(Records contained in a dataset)
--- START ---
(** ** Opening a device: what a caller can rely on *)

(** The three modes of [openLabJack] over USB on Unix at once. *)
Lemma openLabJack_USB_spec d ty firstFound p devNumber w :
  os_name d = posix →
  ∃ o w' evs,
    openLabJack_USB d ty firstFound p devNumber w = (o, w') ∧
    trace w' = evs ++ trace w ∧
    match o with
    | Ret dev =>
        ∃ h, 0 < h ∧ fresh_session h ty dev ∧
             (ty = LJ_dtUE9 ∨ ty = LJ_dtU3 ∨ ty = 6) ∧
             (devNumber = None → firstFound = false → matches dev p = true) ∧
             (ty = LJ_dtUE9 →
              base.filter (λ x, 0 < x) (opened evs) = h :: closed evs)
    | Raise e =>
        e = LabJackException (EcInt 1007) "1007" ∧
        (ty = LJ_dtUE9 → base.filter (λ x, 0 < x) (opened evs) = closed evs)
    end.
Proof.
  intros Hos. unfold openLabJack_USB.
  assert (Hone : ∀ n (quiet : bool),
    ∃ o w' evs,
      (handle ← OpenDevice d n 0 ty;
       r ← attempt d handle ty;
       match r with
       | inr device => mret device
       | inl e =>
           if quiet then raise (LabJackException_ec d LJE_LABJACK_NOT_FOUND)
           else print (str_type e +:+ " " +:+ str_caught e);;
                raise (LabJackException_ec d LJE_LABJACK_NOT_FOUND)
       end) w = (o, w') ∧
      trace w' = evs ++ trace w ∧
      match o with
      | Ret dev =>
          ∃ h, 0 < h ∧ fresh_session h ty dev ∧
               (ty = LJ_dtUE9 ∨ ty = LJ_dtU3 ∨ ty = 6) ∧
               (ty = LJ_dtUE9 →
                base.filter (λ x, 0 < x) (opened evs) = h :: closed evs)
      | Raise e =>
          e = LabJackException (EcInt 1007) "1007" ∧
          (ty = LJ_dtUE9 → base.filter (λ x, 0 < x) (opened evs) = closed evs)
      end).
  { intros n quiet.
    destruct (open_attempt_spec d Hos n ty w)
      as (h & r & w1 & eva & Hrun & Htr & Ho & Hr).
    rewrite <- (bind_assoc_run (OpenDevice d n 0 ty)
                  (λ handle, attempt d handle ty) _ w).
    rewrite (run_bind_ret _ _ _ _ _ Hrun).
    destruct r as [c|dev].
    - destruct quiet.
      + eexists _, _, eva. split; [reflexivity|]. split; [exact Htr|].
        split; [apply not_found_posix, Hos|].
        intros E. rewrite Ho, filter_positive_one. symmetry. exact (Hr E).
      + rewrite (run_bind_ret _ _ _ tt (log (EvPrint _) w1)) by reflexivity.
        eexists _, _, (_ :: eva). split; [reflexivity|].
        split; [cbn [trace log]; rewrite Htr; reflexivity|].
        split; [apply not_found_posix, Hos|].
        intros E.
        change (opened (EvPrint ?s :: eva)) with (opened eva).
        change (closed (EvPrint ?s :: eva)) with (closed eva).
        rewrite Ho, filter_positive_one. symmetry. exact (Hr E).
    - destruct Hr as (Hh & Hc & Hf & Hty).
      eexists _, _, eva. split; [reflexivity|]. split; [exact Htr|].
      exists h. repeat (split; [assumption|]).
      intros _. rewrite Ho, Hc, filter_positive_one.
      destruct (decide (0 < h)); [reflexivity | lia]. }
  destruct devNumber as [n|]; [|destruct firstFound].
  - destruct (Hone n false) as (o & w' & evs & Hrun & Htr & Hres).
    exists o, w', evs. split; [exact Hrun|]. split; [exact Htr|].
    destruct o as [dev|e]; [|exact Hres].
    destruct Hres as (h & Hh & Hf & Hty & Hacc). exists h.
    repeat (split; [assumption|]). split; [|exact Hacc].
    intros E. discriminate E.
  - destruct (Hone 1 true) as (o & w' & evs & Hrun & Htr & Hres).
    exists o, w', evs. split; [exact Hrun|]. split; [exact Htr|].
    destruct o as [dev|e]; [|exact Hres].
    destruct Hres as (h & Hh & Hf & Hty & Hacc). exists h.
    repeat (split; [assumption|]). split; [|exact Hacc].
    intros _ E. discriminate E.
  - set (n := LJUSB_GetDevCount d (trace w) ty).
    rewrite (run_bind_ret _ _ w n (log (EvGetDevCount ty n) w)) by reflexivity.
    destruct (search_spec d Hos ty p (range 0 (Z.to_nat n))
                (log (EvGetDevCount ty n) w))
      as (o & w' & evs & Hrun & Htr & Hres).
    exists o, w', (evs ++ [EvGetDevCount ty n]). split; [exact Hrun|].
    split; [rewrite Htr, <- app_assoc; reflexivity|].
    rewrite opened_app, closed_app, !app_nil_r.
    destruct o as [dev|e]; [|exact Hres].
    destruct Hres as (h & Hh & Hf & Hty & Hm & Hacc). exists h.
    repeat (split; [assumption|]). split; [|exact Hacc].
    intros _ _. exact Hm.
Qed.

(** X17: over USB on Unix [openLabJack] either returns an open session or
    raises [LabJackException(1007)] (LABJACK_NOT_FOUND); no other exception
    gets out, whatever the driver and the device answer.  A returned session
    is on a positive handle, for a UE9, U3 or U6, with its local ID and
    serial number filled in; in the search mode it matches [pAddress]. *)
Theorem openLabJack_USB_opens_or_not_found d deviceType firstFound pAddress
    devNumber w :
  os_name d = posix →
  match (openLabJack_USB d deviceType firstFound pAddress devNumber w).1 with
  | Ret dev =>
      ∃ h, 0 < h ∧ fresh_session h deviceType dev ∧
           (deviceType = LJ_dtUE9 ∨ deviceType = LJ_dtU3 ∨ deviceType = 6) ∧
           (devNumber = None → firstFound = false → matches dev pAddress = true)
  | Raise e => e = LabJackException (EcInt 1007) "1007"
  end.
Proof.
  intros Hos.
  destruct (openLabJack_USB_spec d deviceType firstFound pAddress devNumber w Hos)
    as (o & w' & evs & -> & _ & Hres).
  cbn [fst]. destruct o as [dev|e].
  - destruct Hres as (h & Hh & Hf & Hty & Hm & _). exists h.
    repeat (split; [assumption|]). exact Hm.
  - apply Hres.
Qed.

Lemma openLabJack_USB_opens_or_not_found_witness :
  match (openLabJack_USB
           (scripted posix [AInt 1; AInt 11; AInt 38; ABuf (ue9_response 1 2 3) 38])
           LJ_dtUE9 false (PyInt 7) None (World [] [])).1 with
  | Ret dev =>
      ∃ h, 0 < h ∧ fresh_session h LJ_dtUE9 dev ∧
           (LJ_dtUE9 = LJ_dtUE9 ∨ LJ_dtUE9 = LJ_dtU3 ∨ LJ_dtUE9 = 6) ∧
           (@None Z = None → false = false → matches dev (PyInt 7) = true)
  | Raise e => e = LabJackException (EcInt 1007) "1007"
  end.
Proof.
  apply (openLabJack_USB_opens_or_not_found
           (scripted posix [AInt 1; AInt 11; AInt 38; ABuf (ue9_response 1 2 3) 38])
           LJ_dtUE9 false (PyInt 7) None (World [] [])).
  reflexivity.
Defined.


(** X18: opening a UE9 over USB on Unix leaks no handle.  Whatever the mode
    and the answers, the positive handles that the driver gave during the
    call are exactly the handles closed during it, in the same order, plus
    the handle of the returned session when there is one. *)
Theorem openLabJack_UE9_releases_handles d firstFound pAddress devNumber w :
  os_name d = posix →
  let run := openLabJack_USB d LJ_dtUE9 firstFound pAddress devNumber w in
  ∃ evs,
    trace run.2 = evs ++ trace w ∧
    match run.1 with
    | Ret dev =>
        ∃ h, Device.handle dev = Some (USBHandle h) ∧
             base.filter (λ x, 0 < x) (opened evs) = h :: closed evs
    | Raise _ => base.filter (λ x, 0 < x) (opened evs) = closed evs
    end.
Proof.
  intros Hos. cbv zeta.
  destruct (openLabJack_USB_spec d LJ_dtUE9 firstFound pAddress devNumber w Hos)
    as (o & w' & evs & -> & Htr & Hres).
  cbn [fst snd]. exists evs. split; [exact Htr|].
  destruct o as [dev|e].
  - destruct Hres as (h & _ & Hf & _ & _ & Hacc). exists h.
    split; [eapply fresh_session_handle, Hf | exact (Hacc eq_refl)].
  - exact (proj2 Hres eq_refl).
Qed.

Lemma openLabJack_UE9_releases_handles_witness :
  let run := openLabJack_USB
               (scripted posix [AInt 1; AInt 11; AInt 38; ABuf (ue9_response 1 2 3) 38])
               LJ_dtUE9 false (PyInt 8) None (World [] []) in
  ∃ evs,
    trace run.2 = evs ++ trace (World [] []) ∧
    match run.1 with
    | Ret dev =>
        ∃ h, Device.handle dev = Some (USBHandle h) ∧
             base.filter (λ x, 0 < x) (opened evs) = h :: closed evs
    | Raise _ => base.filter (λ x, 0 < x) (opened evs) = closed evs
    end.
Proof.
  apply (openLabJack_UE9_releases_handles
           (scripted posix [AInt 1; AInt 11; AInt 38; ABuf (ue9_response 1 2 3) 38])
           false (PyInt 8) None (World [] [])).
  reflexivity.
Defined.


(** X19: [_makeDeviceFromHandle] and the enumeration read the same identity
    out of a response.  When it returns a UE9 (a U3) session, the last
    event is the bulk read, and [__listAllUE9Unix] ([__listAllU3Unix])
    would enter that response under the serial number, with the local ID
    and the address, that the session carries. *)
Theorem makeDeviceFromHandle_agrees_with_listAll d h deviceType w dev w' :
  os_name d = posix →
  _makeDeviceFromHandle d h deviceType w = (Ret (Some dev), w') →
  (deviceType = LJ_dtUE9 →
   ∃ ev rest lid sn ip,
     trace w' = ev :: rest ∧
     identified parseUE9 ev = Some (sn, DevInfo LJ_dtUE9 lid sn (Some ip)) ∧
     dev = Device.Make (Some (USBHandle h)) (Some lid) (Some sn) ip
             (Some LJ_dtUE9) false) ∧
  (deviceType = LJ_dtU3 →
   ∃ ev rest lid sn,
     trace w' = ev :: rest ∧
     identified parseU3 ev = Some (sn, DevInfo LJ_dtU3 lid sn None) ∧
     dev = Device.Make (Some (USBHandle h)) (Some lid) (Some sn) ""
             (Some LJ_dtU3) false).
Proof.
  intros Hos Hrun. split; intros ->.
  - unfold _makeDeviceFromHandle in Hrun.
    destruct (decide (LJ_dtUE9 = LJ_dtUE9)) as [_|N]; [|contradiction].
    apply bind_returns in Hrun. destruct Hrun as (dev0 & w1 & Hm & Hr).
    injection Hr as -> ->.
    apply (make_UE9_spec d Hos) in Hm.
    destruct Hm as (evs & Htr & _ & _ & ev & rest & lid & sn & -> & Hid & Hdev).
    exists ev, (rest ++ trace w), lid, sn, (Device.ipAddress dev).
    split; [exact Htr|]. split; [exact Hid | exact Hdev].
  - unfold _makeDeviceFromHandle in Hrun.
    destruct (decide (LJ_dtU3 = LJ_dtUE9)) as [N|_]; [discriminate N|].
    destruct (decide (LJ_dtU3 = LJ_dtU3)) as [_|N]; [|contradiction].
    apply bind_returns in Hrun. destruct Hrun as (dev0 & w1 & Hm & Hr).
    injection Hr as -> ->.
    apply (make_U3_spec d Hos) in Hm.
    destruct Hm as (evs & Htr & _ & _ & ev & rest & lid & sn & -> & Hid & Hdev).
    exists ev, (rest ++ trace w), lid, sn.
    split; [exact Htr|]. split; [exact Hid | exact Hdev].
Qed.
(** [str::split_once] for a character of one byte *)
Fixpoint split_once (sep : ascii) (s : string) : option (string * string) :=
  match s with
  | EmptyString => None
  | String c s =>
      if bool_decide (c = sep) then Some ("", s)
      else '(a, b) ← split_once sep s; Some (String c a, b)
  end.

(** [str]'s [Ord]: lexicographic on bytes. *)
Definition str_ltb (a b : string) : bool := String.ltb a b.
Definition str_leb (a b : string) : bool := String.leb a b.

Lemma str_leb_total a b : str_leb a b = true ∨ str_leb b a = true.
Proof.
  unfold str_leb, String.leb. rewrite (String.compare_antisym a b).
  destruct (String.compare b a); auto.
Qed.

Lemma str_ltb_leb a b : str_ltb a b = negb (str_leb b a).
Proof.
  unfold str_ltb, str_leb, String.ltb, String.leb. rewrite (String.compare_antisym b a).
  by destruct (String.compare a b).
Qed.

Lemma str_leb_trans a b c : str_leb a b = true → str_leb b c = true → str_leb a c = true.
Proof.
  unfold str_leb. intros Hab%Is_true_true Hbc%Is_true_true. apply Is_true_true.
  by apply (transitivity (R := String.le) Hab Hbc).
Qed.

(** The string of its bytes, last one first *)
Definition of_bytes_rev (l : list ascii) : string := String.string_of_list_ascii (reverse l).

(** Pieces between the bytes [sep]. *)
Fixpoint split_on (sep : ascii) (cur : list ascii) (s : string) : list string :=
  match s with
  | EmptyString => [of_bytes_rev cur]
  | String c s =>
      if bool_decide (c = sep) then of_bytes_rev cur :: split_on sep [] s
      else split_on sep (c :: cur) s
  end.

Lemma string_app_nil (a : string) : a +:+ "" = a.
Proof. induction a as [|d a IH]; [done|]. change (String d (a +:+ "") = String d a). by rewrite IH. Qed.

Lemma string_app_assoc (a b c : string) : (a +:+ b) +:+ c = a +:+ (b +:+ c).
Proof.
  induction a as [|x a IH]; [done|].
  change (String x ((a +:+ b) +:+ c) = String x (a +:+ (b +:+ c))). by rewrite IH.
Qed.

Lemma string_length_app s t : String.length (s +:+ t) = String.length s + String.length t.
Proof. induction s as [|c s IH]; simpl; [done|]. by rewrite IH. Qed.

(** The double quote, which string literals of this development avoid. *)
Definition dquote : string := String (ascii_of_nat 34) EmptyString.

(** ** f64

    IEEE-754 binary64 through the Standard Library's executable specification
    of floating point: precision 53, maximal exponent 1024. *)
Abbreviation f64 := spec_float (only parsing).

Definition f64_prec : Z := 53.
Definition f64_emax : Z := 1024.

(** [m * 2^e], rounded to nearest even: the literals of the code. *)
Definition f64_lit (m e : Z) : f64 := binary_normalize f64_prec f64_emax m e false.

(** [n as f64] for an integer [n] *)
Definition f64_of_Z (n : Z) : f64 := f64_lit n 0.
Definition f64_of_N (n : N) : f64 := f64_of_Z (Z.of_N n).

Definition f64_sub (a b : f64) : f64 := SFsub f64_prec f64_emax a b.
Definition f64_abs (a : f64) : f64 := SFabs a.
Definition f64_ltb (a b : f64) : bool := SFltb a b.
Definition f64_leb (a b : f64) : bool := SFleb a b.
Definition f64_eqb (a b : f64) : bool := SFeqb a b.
--- END ---
> _WHAT YOU SHOULD DO_: Copy all lines of the preceding data that hold the word "last".

> _WRITTEN ANSWER_:
    out of a response.  When it returns a UE9 (a U3) session, the last
(** The string of its bytes, last one first *)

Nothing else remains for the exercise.